Data for this exercise Start Marker

(* ===== verification/Routing.v ===== *)
(** * Which events reach which controller

    The builders of Manager.v in an environment that delivers events to them.
    controller-runtime is a parameter: [passes] is what predicate.Funcs decide,
    [deliver] the requests that an event puts into the queue of a controller;
    the laws are what the documentation of the package builder says of For,
    Owns, Watches and WithEventFilter. [RoutingProps] combines them with the
    statuses that the controllers write. *)

From Stdlib Require Import ZArith Lia Ascii String.
From S2P Require Import Prelude GoStd Float GoJson Lang K8sLib JsonDecode Api State Utils Config Effects.
From S2P Require Import Database Connect Iteration Validate Pipeline Validation Sim Manager.
From S2P Require Import StatusUpdate Stale Deviation Reconcile ReconcileProps ValidationProps.
Import Api State Config Connect Iteration Manager Refinement StatusUpdate ReconcileLemmas.

Module Routing.

(** Whether [f] has no function for the kind of event *)
Definition no_function (f : Funcs) (ev : Event) : Prop :=
  match ev with
  | CreateEvent _ => CreateFunc f = None
  | UpdateEvent _ _ => UpdateFunc f = None
  | DeleteEvent _ => DeleteFunc f = None
  | GenericEvent _ => GenericFunc f = None
  end.

Definition key (o : Object) : request := (obj_namespace o, obj_name o).

(** The requests of a mapping function for several objects *)
Fixpoint map_objects (f : string -> string -> prog (list request)) (os : list Object)
  : prog (list request) :=
  match os with
  | [] => Ret []
  | o :: os => rs <- f (obj_namespace o) (obj_name o) ;; rest <- map_objects f os ;; Ret (rs ++ rest)
  end.

Class ControllerRuntime := {
  passes : Funcs -> Event -> bool;
  deliver : Builder -> Event -> prog (list request)
}.

Definition accepted `{ControllerRuntime} (b : Builder) (ev : Event) : bool :=
  match WithEventFilter b with Some f => passes f ev | None => true end.

Class ControllerRuntimeOk (R : ControllerRuntime) : Prop := {
  passes_update f g o n : UpdateFunc f = Some g -> passes f (UpdateEvent o n) = g o n;
  passes_nil f ev : no_function f ev -> passes f ev = true;
  deliver_rejected b ev : accepted b ev = false -> deliver b ev = Ret [];
  deliver_for b ev :
    accepted b ev = true -> (forall o, o ∈ event_objects ev -> obj_kind o = For b) ->
    For b ∉ Owns b -> For b ∉ (Watches b).*1 ->
    exists rs, deliver b ev = Ret rs /\ forall q, q ∈ rs <-> q ∈ key <$> event_objects ev;
  deliver_owned b ev k :
    accepted b ev = true -> (forall o, o ∈ event_objects ev -> obj_kind o = k) ->
    k <> For b -> k ∈ Owns b -> k ∉ (Watches b).*1 ->
    exists rs, deliver b ev = Ret rs /\
      forall q, q ∈ rs <-> exists o, o ∈ event_objects ev /\
                           obj_controller o = Some (For b, q.2) /\ q.1 = obj_namespace o;
  deliver_watched b ev k f :
    accepted b ev = true -> (forall o, o ∈ event_objects ev -> obj_kind o = k) ->
    k <> For b -> k ∉ Owns b -> Watches b = [(k, f)] ->
    deliver b ev = map_objects f (event_objects ev);
  deliver_other b ev k :
    (forall o, o ∈ event_objects ev -> obj_kind o = k) ->
    k <> For b -> k ∉ Owns b -> k ∉ (Watches b).*1 -> deliver b ev = Ret []
}.

(** A pipeline as an object *)
Definition object_of (p : CyndiPipeline) : Object := {|
  obj_kind := CyndiPipelineKind; obj_namespace := Namespace (Meta p); obj_name := Name (Meta p);
  obj_generation := Generation (Meta p); obj_controller := None; obj_pipeline := Some p |}.

(** The group and the version in an API version *)
Fixpoint group_version (s : string) : string * string :=
  match s with
  | EmptyString => (EmptyString, EmptyString)
  | String c s' =>
      if Ascii.eqb c "/"%char then (EmptyString, s')
      else let '(g, v) := group_version s' in (String c g, v)
  end.

(** A connector as an object; controller-runtime reads the owner from its
    controller reference. *)
Definition object_of_connector `{Unstructured} (generation : Z) (c : gvalue) : Object := {|
  obj_kind := Connect.connectorGVK;
  obj_namespace :=
    match field c ["metadata"; "namespace"] with Some (GString s) => s | _ => EmptyString end;
  obj_name := GetName c;
  obj_generation := generation;
  obj_controller :=
    (fun '(a, k, n) => let '(g, v) := group_version a in ((g, k, v), n)) <$> GetControllerOf c;
  obj_pipeline := None |}.

(** A later version of a connector: the same object, with the same owner *)
Record same_object (c c' : gvalue) : Prop := {
  so_namespace : field c' ["metadata"; "namespace"] = field c ["metadata"; "namespace"];
  so_owner : GetControllerOf c' = GetControllerOf c
}.

(** [q] is what the API server stores when [p] is sent as the status of [old]:
    the status of [p]; the generation counts changes of the specification. *)
Record stored_status (old p q : CyndiPipeline) : Prop := {
  ss_status : Status q = Status p;
  ss_namespace : Namespace (Meta q) = Namespace (Meta old);
  ss_name : Name (Meta q) = Name (Meta old);
  ss_generation : Generation (Meta q) = Generation (Meta old)
}.

Section Lemmas.
Context {L : Libs} {LOK : LibsOk L} {R : ControllerRuntime} {ROK : ControllerRuntimeOk R}.

Lemma deliver_pipeline b ev :
  For b = CyndiPipelineKind -> For b ∉ Owns b -> For b ∉ (Watches b).*1 -> accepted b ev = true ->
  (forall o, o ∈ event_objects ev -> obj_kind o = CyndiPipelineKind) ->
  exists rs, deliver b ev = Ret rs /\ forall q, q ∈ rs <-> q ∈ key <$> event_objects ev.
Proof. intros F O W A K. apply deliver_for; [done| |done|done]. intros o I. by rewrite F, (K o I). Qed.

(** The status of a started synchronisation, and of everything else *)
Lemma started_syncing q v cur : GetState q = STATE_NEW -> 
  InitialSyncInProgress (Status (with_active cur (act (SyncStarted v) q))) = true.
Proof.
  intros N. cbn [act]. unfold TransitionToInitialSync, assertState. cbn [assertState_loop].
  rewrite N. cbn. repeat case_match; done.
Qed.

Lemma acted_not_syncing a cur p : (a = Refreshed \/ exists ok r m h, a = Validated ok r m h) ->
  InitialSyncInProgress (Status (with_active cur (act a p))) = true ->
  InitialSyncInProgress (Status p) = true.
Proof. intros [->|(ok & r & m & h & ->)]; [done|]. by destruct ok. Qed.

(** The pipelines that a trace lists *)
Definition listed_of (o : obs) : list CyndiPipeline :=
  match obs_eff o in eff X return X -> list CyndiPipeline with
  | KListPipelines => fun r => match r with inr l => l | inl _ => [] end
  | _ => fun _ => []
  end (obs_res o).
Definition listed (t : list obs) : list CyndiPipeline := t ≫= listed_of.

Lemma map_config_map_runs ns name t r : runs (Pipeline.map_config_map ns name) t r ->
  (name <> configMapName -> t = []) /\
  r = Some ((fun p => (ns, Name (Meta p))) <$> (if String.eqb name configMapName then listed t else [])).
Proof.
  unfold Pipeline.map_config_map. destruct (String.eqb_spec name configMapName) as [->|N]; cbn [negb].
  - intros Rn. split; [done|]. apply runs_bind_inv in Rn as [(t1 & t2 & a & -> & R1 & R2)|[R1 _]];
      apply runs_call_inv in R1 as (y & -> & [= E]). subst y.
    destruct a as [e|l]; apply runs_ret_inv in R2 as [-> ->]; cbn; by rewrite ?app_nil_r.
  - intros [-> ->]%runs_ret_inv. done.
Qed.

Lemma map_objects_runs ns name os t r :
  (forall o, o ∈ os -> obj_namespace o = ns /\ obj_name o = name) ->
  runs (map_objects Pipeline.map_config_map os) t r ->
  (name <> configMapName -> t = []) /\
  r = Some ((fun p => (ns, Name (Meta p))) <$> (if String.eqb name configMapName then listed t else [])).
Proof.
  revert t r. induction os as [|o os IH]; intros t r K Rn; cbn [map_objects] in Rn.
  { apply runs_ret_inv in Rn as [-> ->]. split; [done|]. by destruct (String.eqb _ _). }
  destruct (K o ltac:(by left)) as [Es En]. rewrite Es, En in Rn.
  assert (Ko : forall o, o ∈ os -> obj_namespace o = ns /\ obj_name o = name)
    by (intros; apply K; by right).
  apply runs_bind_inv in Rn as [(t1 & t2 & a & -> & R1 & R2)|[R1 ->]];
    apply map_config_map_runs in R1 as [N1 E1]; [|done].
  apply runs_bind_inv in R2 as [(t3 & t4 & b & -> & R3 & R4)|[R3 ->]];
    apply (IH _ _ Ko) in R3 as [N3 E3]; [|done].
  apply runs_ret_inv in R4 as [-> ->]. split.
  - intros N. by rewrite (N1 N), (N3 N).
  - injection E1 as ->. injection E3 as ->. rewrite app_nil_r, <- fmap_app.
    destruct (String.eqb name configMapName); [|done]. unfold listed. by rewrite bind_app.
Qed.

(** In the namespace of a pipeline, which is its owner *)
Definition belongs_to (p : CyndiPipeline) (c : gvalue) : Prop :=
  field c ["metadata"; "namespace"] = Some (GString (Namespace (Meta p))) /\
  GetControllerOf c = Some ("cyndi.cloud.redhat.com/v1alpha1", "CyndiPipeline", Name (Meta p)).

Data for this exercise End Marker

- Exercise requirements -
In the listing above, find the line with "Import Api State" and the line with "o = For b) ->". Output those two lines and every line between them, exactly as written.

- Solution for this problem -
Import Api State Config Connect Iteration Manager Refinement StatusUpdate ReconcileLemmas.

Module Routing.

(** Whether [f] has no function for the kind of event *)
Definition no_function (f : Funcs) (ev : Event) : Prop :=
  match ev with
  | CreateEvent _ => CreateFunc f = None
  | UpdateEvent _ _ => UpdateFunc f = None
  | DeleteEvent _ => DeleteFunc f = None
  | GenericEvent _ => GenericFunc f = None
  end.

Definition key (o : Object) : request := (obj_namespace o, obj_name o).

(** The requests of a mapping function for several objects *)
Fixpoint map_objects (f : string -> string -> prog (list request)) (os : list Object)
  : prog (list request) :=
  match os with
  | [] => Ret []
  | o :: os => rs <- f (obj_namespace o) (obj_name o) ;; rest <- map_objects f os ;; Ret (rs ++ rest)
  end.

Class ControllerRuntime := {
  passes : Funcs -> Event -> bool;
  deliver : Builder -> Event -> prog (list request)
}.

Definition accepted `{ControllerRuntime} (b : Builder) (ev : Event) : bool :=
  match WithEventFilter b with Some f => passes f ev | None => true end.

Class ControllerRuntimeOk (R : ControllerRuntime) : Prop := {
  passes_update f g o n : UpdateFunc f = Some g -> passes f (UpdateEvent o n) = g o n;
  passes_nil f ev : no_function f ev -> passes f ev = true;
  deliver_rejected b ev : accepted b ev = false -> deliver b ev = Ret [];
  deliver_for b ev :
    accepted b ev = true -> (forall o, o ∈ event_objects ev -> obj_kind o = For b) ->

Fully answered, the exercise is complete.